Optimally, I’d like to be able to deliver synSinger as a single executable, rather than having the end user install Lua on their machine.
I’d written utilities like this before in Euphoria, so I figured I’d try rolling my own. My code simply looked for require statements, and, if it had not encountered that file before, replaced the require with the source code of the file the was being requested. It was rather brute force… and came to an abrupt halt when the Lua interpreter complained that the resulting code reached the upper limit of local variables.

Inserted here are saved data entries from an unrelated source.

Lemma credits_trans d1 d2 d3 f g : credits d1 d2 f → credits d2 d3 g → credits d1 d3 (λ a, f a + g a).
Proof. intros [M1 F1] [M2 F2]. split; [by eapply moves_trans|by etrans]. Qed.

Lemma credits_ext d d' f g : credits d d' f → (∀ a, f a = g a) → credits d d' g.
Proof. intros [M F] E. split; [by eapply moves_ext|done]. Qed.

(** [credits_chain] composes the payments among the hypotheses and leaves the comparison of
    the amounts. *)
Ltac credits_follow :=
  lazymatch goal with
  | H : credits ?d ?d1 _ |- credits ?d ?d2 _ =>
      tryif constr_eq d1 d2 then exact H
      else (eapply (credits_trans _ _ _ _ _ H); clear H; credits_follow)
  | |- credits ?d _ _ => apply credits_refl
  end.
Ltac credits_chain := eapply credits_ext; [credits_follow|intros ?a; simpl].

Lemma adjust_balance_credits who x d d' :
  adjust_balance who x d = Ok d' → credits d d' (amt (asset_id x) (amount x)).
Proof.
  intros H1. split; [by eapply adjust_balance_moves|].
  apply adjust_balance_frame in H1 as [b ->].
  by eexists _, _, _, _.
Qed.

Lemma modify_dynamic_data_credits i m d d' :
  modify_dynamic_data i m d = Ok d' →
  ∃ s s', dynamic_data d !! i = Some s ∧ m s = Ok s' ∧ credits d d' (dd_delta i s s').
Proof.
  intros H1. pose proof H1 as (s & s' & Hs & Hm & M)%modify_dynamic_data_moves.
  exists s, s'. split_and!; [done..|]. split; [done|].
  apply modify_dynamic_data_Ok in H1 as (? & ? & _ & _ & ->).
  by eexists _, _, _, _.
Qed.

Lemma modify_statistics_credits i m d d' :
  modify_statistics i m d = Ok d' →
  ∃ s s', statistics d !! i = Some s ∧ m s = Ok s' ∧
    credits d d' (amt core_asset_id
      (pending_fees s' + pending_vested_fees s' - pending_fees s - pending_vested_fees s)).
Proof.
  intros H1. pose proof H1 as (s & s' & Hs & Hm & M)%modify_statistics_moves.
  exists s, s'. split_and!; [done..|]. split; [done|].
  apply modify_statistics_Ok in H1 as (? & ? & _ & _ & ->).
  by eexists _, _, _, _.
Qed.

Lemma pay_fee_credits who x d d' : pay_fee who x d = Ok d' → credits d d' (amt core_asset_id x).
Proof.
  intros (s & s' & _ & Hs%stats_pay_fee_Ok & M)%modify_statistics_credits.
  eapply credits_ext; [exact M|]. intros a. f_equal. lia.
Qed.

Lemma add_core_in_orders_credits who x d d' :
  add_core_in_orders who x d = Ok d' → credits d d' (λ _, 0).
Proof.
  intros (s & s' & _ & Hs & M)%modify_statistics_credits. inv_ok.
  eapply credits_ext; [exact M|]. intros a. simpl. amt_solve.
Qed.

Lemma sub_core_in_orders_credits who x d d' :
  sub_core_in_orders who x d = Ok d' → credits d d' (λ _, 0).
Proof.
  intros (s & s' & _ & Hs & M)%modify_statistics_credits. inv_ok.
  eapply credits_ext; [exact M|]. intros a. simpl. amt_solve.
Qed.

Lemma accumulate_paid_fee_credits i x d d' :
  accumulate_paid_fee i x d = Ok d' → credits d d' (amt i x).
Proof.
  intros (s & s' & _ & Hs & M)%modify_dynamic_data_credits. inv_ok. inv_share. subst.
  eapply credits_ext; [exact M|]. intros a. unfold dd_delta, dd_held; simpl. amt_solve.
Qed.

(** [inv_credits] turns the elementary payments among the hypotheses into [credits]. *)
Ltac inv_credits :=
  repeat match goal with
  | H : adjust_balance _ _ _ = Ok _ |- _ => apply adjust_balance_credits in H
  | H : pay_fee _ _ _ = Ok _ |- _ => apply pay_fee_credits in H
  | H : add_core_in_orders _ _ _ = Ok _ |- _ => apply add_core_in_orders_credits in H
  | H : sub_core_in_orders _ _ _ = Ok _ |- _ => apply sub_core_in_orders_credits in H
  | H : accumulate_paid_fee _ _ _ = Ok _ |- _ => apply accumulate_paid_fee_credits in H
  end.

(** The market fee of a trade is not negative, and is paid to its receivers. *)
Lemma pay_market_fees_credits seller i receives maker d d' fee :
  books_ok d → pay_market_fees seller i receives maker None d = Ok (d', fee) →
  asset_id fee = asset_id receives ∧ 0 ≤ amount fee ≤ amount receives ∧ credits d d' (amt i (amount fee)).
Proof.
  intros Hok H1. assert (0 ≤ amount fee) as Hfee.
  { pose proof H1 as H2. unfold pay_market_fees in H2. apply bind_Ok in H2 as (obj & Ho%find_object_Ok & H2).
    pose proof (ok_assets _ Hok _ _ Ho) as Hmax. unfold options_ok in Hmax.
    apply bind_Ok in H2 as (mf & Hmf & H2). assert (0 ≤ amount mf) as Hp.
    { unfold calculate_market_fee in Hmf. inv_ok; simpl; try lia.
      all: match goal with Hc : calculate_percent _ _ = Ok _ |- _ => apply calculate_percent_nonneg in Hc end.
      all: case_match; lia. }
    clear H1. inv_ok; done. }
  pose proof H1 as (_ & E & Hle & M & t & m & ->)%pay_market_fees_moves; [|done].
  split_and!; [done|done|done|]. split; [done|].
  by exists (balances d), (statistics d), m, t.
Qed.

(** ** The order table *)

Lemma frame_orders d d' : funds_frame d d' → limit_orders d' = limit_orders d.
Proof. by intros (b & s & m & t & ->). Qed.
Lemma frame_head_time d d' : funds_frame d d' → head_block_time d' = head_block_time d.
Proof. by intros (b & s & m & t & ->). Qed.
Lemma frame_maint_time d d' : funds_frame d d' → next_maintenance_time d' = next_maintenance_time d.
Proof. by intros (b & s & m & t & ->). Qed.

(** Payments, and a change of the order table. *)
Definition market_frame (d d' : database) : Prop :=
  ∃ d1, funds_frame d d1 ∧ d' = set_limit_orders (limit_orders d') d1.

#[global] Instance market_frame_preorder : PreOrder market_frame.
Proof.
  split.
  - intros d. exists d. split; [reflexivity|by destruct d].
  - intros d1 d2 d3 (e1 & (b & s & m & t & ->) & E1) (e2 & (b' & s' & m' & t' & ->) & E2).
    rewrite E2, E1. eexists. split; [by exists b', s', m', t'|done].
Qed.

Lemma funds_market_frame d d' : funds_frame d d' → market_frame d d'.
Proof. intros F. exists d'. split; [done|by destruct d']. Qed.
Lemma set_orders_frame d t : market_frame d (set_limit_orders t d).
Proof. exists d. split; [reflexivity|done]. Qed.
Lemma market_frame_times d d' :
  market_frame d d' →
  head_block_time d' = head_block_time d ∧ next_maintenance_time d' = next_maintenance_time d.
Proof. intros (d1 & (b & s & m & t & ->) & ->). done. Qed.
Lemma market_frame_credit d d' : market_frame d d' → credit_ok d → credit_ok d'.
Proof. intros (d1 & (b & s & m & t & ->) & ->). done. Qed.

(** An order that is removed, or replaced, after payments. *)
Lemma remove_order_moves d d1 d' id o f :
  rows (limit_orders d) !! id = Some o → lo_take_profit_order_id o = None →
  credits d d1 f → cleanup_and_remove_limit_order id d1 = Ok d' →
  moves d d' (λ a, f a - held o a) ∧ market_frame d d' ∧
  limit_orders d' = Table (next_id (limit_orders d)) (delete id (rows (limit_orders d))).
Proof.
  intros Ho Hl [M F] H1. pose proof (frame_orders _ _ F) as El.
  unfold cleanup_and_remove_limit_order, get_limit_order in H1. rewrite El in H1.
  apply bind_Ok in H1 as (o' & Ho'%tbl_get_Ok & H1). simplify_eq. rewrite Hl in H1. simpl in H1.
  apply bind_Ok in H1 as (t & Ht & E). injection E as <-.
  rewrite El in Ht. split_and!.
  - eapply moves_ext; [eapply moves_trans; [exact M|apply moves_limit_orders]|].
    + intros a. rewrite El, (tbl_held_remove _ _ _ _ a Ho Ht). apply (Z.add_opp_r _ _).
    + intros Hok. eapply rows_ok_remove; [exact Ht|]. rewrite <- El. apply Hok.
    + intros a. simpl. lia.
  - etrans; [by apply funds_market_frame|apply set_orders_frame].
  - simpl. by apply tbl_remove_Ok in Ht as (? & _ & ->).
Qed.

Lemma replace_order_moves d d1 d' id o m f :
  rows (limit_orders d) !! id = Some o → credits d d1 f → modify_limit_order id m d1 = Ok d' →
  (∀ o', m o = Ok o' → order_ok o → order_ok o') →
  ∃ o', m o = Ok o' ∧ moves d d' (λ a, f a + (held o' a - held o a)) ∧ market_frame d d' ∧
    limit_orders d' = Table (next_id (limit_orders d)) (<[id := o']> (rows (limit_orders d))).
Proof.
  intros Ho [M F] H1 Hok'. pose proof (frame_orders _ _ F) as El.
  unfold modify_limit_order in H1. apply bind_Ok in H1 as (t & Ht & E). injection E as <-.
  rewrite El in Ht. pose proof Ht as (o1 & o' & Ho1 & Hm & ->)%tbl_modify_Ok. simplify_eq.
  exists o'. split_and!; [done| | |done].
  - eapply moves_ext; [eapply moves_trans; [exact M|apply moves_limit_orders]|].
    + intros a. rewrite El, (tbl_held_update _ _ o o') by done.
      instantiate (1 := λ a, held o' a - held o a). simpl. lia.
    + intros Hok. eapply rows_ok_modify; [exact Ht| |rewrite <- El; apply Hok].
      intros v v' Hv Hv'. simplify_eq. eauto.
    + done.
  - etrans; [by apply funds_market_frame|apply set_orders_frame].
Qed.

(** ** Cancelling *)

Section market_books.
Context `{FeeSchedule}.

Lemma deduct_cancel_fee_credits o fee d d' deferred paid :
  deduct_cancel_fee o fee d = Ok (d', deferred, paid) →
  asset_id paid = asset_id (lo_deferred_paid_fee o) ∧
  (amount (lo_deferred_paid_fee o) = 0 → amount paid = 0) ∧
  credits d d' (λ a, amt core_asset_id (lo_deferred_fee o - deferred) a
    + amt (asset_id paid) (amount (lo_deferred_paid_fee o) - amount paid) a).
Proof.
  unfold deduct_cancel_fee. intros H1. inv_ok; propify; inv_credits; inv_share; subst; simpl;
    (split_and!; [done|done|credits_chain; amt_solve]).
Qed.

Lemma refund_deferred_fee_credits o deferred paid d d' :
  asset_id paid = asset_id (lo_deferred_paid_fee o) →
  (amount (lo_deferred_paid_fee o) = 0 → amount paid = 0) →
  refund_deferred_fee o deferred paid d = Ok d' →
  credits d d' (λ a, amt core_asset_id deferred a + amt (asset_id paid) (amount paid) a).
Proof.
  unfold refund_deferred_fee. intros Ei Hz H1. destruct (Z.eqb_spec (amount (lo_deferred_paid_fee o)) 0) as [E|E].
  - inv_credits. rewrite Hz by done. credits_chain. amt_solve.
  - apply bind_Ok in H1 as (d1 & H1 & H2). inv_credits.
    apply modify_dynamic_data_credits in H2 as (s & s' & _ & Hs & C). inv_ok. inv_share. subst.
    credits_chain. unfold dd_delta, dd_held; simpl. amt_solve.
Qed.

The next step was to play around with Squish, a utility for packing multiple Lua scripts into a single file. Squish is very cool, and has a bunch of neat options.
Unfortunately, I had trouble getting it to work properly. But the gist is that
causes the required source code to be inserted into packed file, along the lines of:
package.preload['myPackage'] = (function (...)
...package source code...
Once I’d figured that out, it was fairly straightforward to create my own low-budget version of Squish.

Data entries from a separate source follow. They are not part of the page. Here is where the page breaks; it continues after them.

(** ** No crossed orders *)

(** C15: the matching engine leaves no crossed orders.  If no two orders other than [id] cross,
    then after [id] has been applied to the book no two orders cross: whatever was on the book
    and would accept the price of [id], or be accepted by it, has been filled, or [id] has. *)
Theorem apply_order_uncrosses id d d' gone :
  books_ok d → book_bounded d → uncrossed_but id d → apply_order push id d = Ok (d', gone) →
  uncrossed d'.
Proof.
  intros Hok Hb Hun H1. pose proof (apply_order_keeps _ _ _ _ Hok H1) as (Hok' & _ & _ & S').
  unfold apply_order in H1. apply bind_Ok in H1 as (t0 & Ht0%tbl_get_Ok & H1). cbv zeta in H1.
  assert (∀ j o, rows (limit_orders d) !! j = Some o → price_wf (lo_sell_price o)) as W
    by (intros j o Ho; by apply (ok_orders _ Hok) in Ho as [? _ _ _ _ _ _]).
  (* it is enough that the order itself crosses nothing *)
  assert ((∀ t, rows (limit_orders d') !! id = Some t →
    ∀ j o, rows (limit_orders d') !! j = Some o → ¬ crosses t o) → uncrossed d') as Henough.
  { intros Hid i j x y Hi Hj Hx. destruct (S' _ _ Hi) as (x0 & Hx0 & Ex), (S' _ _ Hj) as (y0 & Hy0 & Ey).
    destruct (decide (i = id)) as [->|]; [by apply (Hid x Hi j y Hj)|].
    destruct (decide (j = id)) as [->|].
    - apply (Hid y Hj i x Hi). apply crosses_sym; [rewrite Ex|rewrite Ey|]; eauto.
    - eapply (Hun i j); [done|done|done|done|]. by eapply crosses_proper; [..|exact Hx]. }
  apply Henough. clear Henough. destruct (prev_order d id) as [[k o]|] eqn:Ep; [destruct (negb _) eqn:En|].
  2:{ (* a better order of the same side is in front *)
      injection H1 as <- _. intros t Ht j y Hy Hx. assert (t0 = t) as -> by congruence. propify.
      destruct (prev_order_spec d (ok_orders _ Hok) id t (k, o) Ht Ep) as (Ho & Hne & Hbef). simpl in *.
      destruct (decide (j = id)) as [->|Hj]; [assert (y = t) as -> by congruence; by apply crosses_irrefl in Hx; eauto|].
      apply (Hun k j o y Hne Hj Ho Hy). eapply crosses_behind; [..|exact Hx]; eauto.
      by apply (at_or_before_price (k, o) (id, t)); [eapply W..|]. }
  all: apply bind_Ok in H1 as (top & Htop & H1); apply bind_Ok in H1 as (d1 & H2 & H1);
    eapply match_loop_spec in H2 as [itr L]; [|done..]; destruct L as [Lok _ _ _ Lt]; simpl in *;
    unfold order_is_gone in H1; case_bool_decide as Hs.
  2,4: injection H1 as <- _; intros t Ht; exfalso; apply Hs; eauto.
  all: destruct Hs as [t Ht];
    destruct (maybe_cull_spec _ _ _ _ t Ht (oo_unlinked _ (ok_orders _ Lok _ _ Ht)) H1) as (_ & _ & r & Hr & Hg);
    destruct gone; destruct Hg as [Hr0 E]; intros t' Ht' j y Hy;
    [rewrite E in Ht'; simpl in Ht'; by rewrite lookup_delete_eq in Ht'|]; subst d1;
    assert (t' = t) as -> by congruence; destruct (Lt t Ht) as [Hn|Hz]; [by eapply Hn|by apply Hz in Hr].
Qed.
End matching_loop.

The next order of business was to convert the CMU Pronouncing Dictionary data file into Lua source code, so it could be embedded, along the lines of:
This is where I hit another snag – Lua only allows a limited number of literals per module – and being about 129,000 lines long, the dictionary exceeded the limit.
Fortunately, splitting the dictionary up into a series of modules fixed that problem.
I wrote a similar data-to-code routine to embed the .wav files into the source code, and synSinger was finally a single file.
There’s a version of Lua called srlua by one of the authors of Lua that consists of a Lua executable and a glue program. Only the source code is provided, but a bit of searching will turn up pre-built binaries. Creating a stand-alone executable in srlua is just a matter of typing:
glue srlua.exe myProgram.lua myProgram.exe
This binds myProgram.lua to the srlua interpreter, and creates a stand-alone executable myProgram.exe.
That’s exactly what I was looking for. In a perfect world would be where this story ends.
However, synSinger runs a slow under “plain” Lua – it takes 1/2 second to generate 1 second of output. I haven’t even tried optimizing it yet, but that’s painfully slow!
But there’s faster Lua interpreter called luajit – and it runs synSinger about 10 times faster than plain Lua.
luapower looked very promising, but the MingWin toolchain installer won’t work on my machine.
I was able to create a stand-alone .exe using luvit. It seems to have some small issues, but it doesn’t look like they’ll be insurmountable.
So it looks like I might be using luvit to build synSinger distributables.